There are four Contactless Card content areas.
Content area | Description |
|---|---|
Profile List | Profile ListProvides an overview of the configured Contactless Profiles, including the configured PIN policy, card behavior options, and the settings for whether a PIN is required. |
PIN Policies | Provides the ability for organizations to establish PIN usage policies and selection criteria for securing contactless cards protected with a PIN. |
New Profile | Provides the ability for organizations to create custom profiles that can pair PIN policy with Sets and assigned to users. |
New PIN Policy | Provides the ability to create custom PIN policies for contactless card authentication. |
Contactless Card - Profile List
By default, RapidIdentity Server has a single profile for contactless cards. The Default profile contains a default PIN policy with these settings.
Default Setting | Value |
|---|---|
Attempts before PIN becomes blocked | 3 |
Minimum PIN Length | 4 |
Maximum repeated characters | 3 |
Maximum consecutive characters | 3 |
Card Behavior | Set to Tap in/Out and also Lock workstation |
Require PIN | User must provide a PIN in addition to a contactless card to logon but not to unlock a locked session. |
Secure Logon Password | No. If set to YES, a user’s password will be randomized and unknown to the user upon enrollment. |
Administrators can remove a profile by clicking Delete or edit a profile by clicking Edit.
Contactless Card - Edit Profile
After updating the profile, click Save or Discard to cancel.
Contactless Card - PIN Policies
The PIN Policies content area provides the ability for organizations to create custom PIN policies and edit out-of-the-box PIN policies.
Contactless PIN Policies function identically to Biometric PIN Policies.
Contactless Card - New Profile
Creating a new Contactless Profile is similar to creating a new Biometric Profile.
Follow these 3 steps to create a new Contactless Profile:
Click New Profile.
Enter a name and description. Modify the default settings as desired.

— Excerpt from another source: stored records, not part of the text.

(* ===== verification/Register.v ===== *)
(** The register codec: the model of the free functions at the end of
    [src/src/genicam/node.rs] that turn register bytes into integers and
    floats and back.

    A register is at most eight bytes; a masked register selects the bits
    between an LSB and an MSB, which big-endian registers number from the most
    significant end.  NaN has one value here, so its payload bits are not
    kept. *)

From Stdlib Require Import SpecFloat.
From S2P Require Import Prelude Float64.

Inductive Endianness := Little | Big.
Inductive Sign := Signed | Unsigned.

Global Instance Endianness_eq_dec : EqDecision Endianness.
Proof. solve_decision. Defined.
Global Instance Sign_eq_dec : EqDecision Sign.
Proof. solve_decision. Defined.

(** The source's messages, by what they report. *)
Inductive CodecError :=
| UnsupportedIntLength (length : Z)
| BadBitRange (lsb msb : option Z) (length : Z)
| UnsupportedFloatLength (length : Z).

(** * Operations *)

(** [value = (value << 8) | b]. *)
Definition shift_in (value b : Z) : Z := Z.lor (wrap 64 (Z.shiftl value 8)) b.

Definition load_u64 (bs : bytes) (endianness : Endianness) : Z :=
  match endianness with
  | Big => foldl shift_in 0 bs
  | Little => foldl shift_in 0 (reverse bs)
  end.

Definition store_u64 (value : Z) (length : Z) (endianness : Endianness) : bytes :=
  let le := le_encode 8 value in
  match endianness with
  | Little => take (Z.to_nat length) le
  | Big => reverse (take (Z.to_nat length) le)
  end.

(** [Option::or]. *)
Definition or_else {A} (a b : option A) : option A := match a with Some _ => a | None => b end.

Click Save or Cancel to discard.
Criteria | Description |
|---|---|
Tap In/Tap Out | If the card is tapped to the reader it will log the user into the system. Then when tapped again it will respond with your selected Action (Lock Workstation or Logoff User). |
Card Removal | User presents and leaves the card on the reader to log into the system and once removed from the reader it will respond with the selected Action (Lock Workstation or Logoff User). |
Lock Workstation | Locks the system under the current logged in credentials. |
Logoff | Logs the current user out of the system. |
Select Require a PIN for Workstation Logon | The user is prompted for a password when presenting their authentication method. |
Do NOT Require PIN for Workstation Unlock | When the system is locked and user presents their authentication method, the user will NOT be asked to enter a password. |
Secure Logon Password | Default is not checked. If enabled, when the card is presented to the reader the user’s password will be randomized and unknown to the user. |
Contactless Card - New PIN Policy
Creating a new Contactless PIN Policy is identical to creating a new Biometric PIN Policy.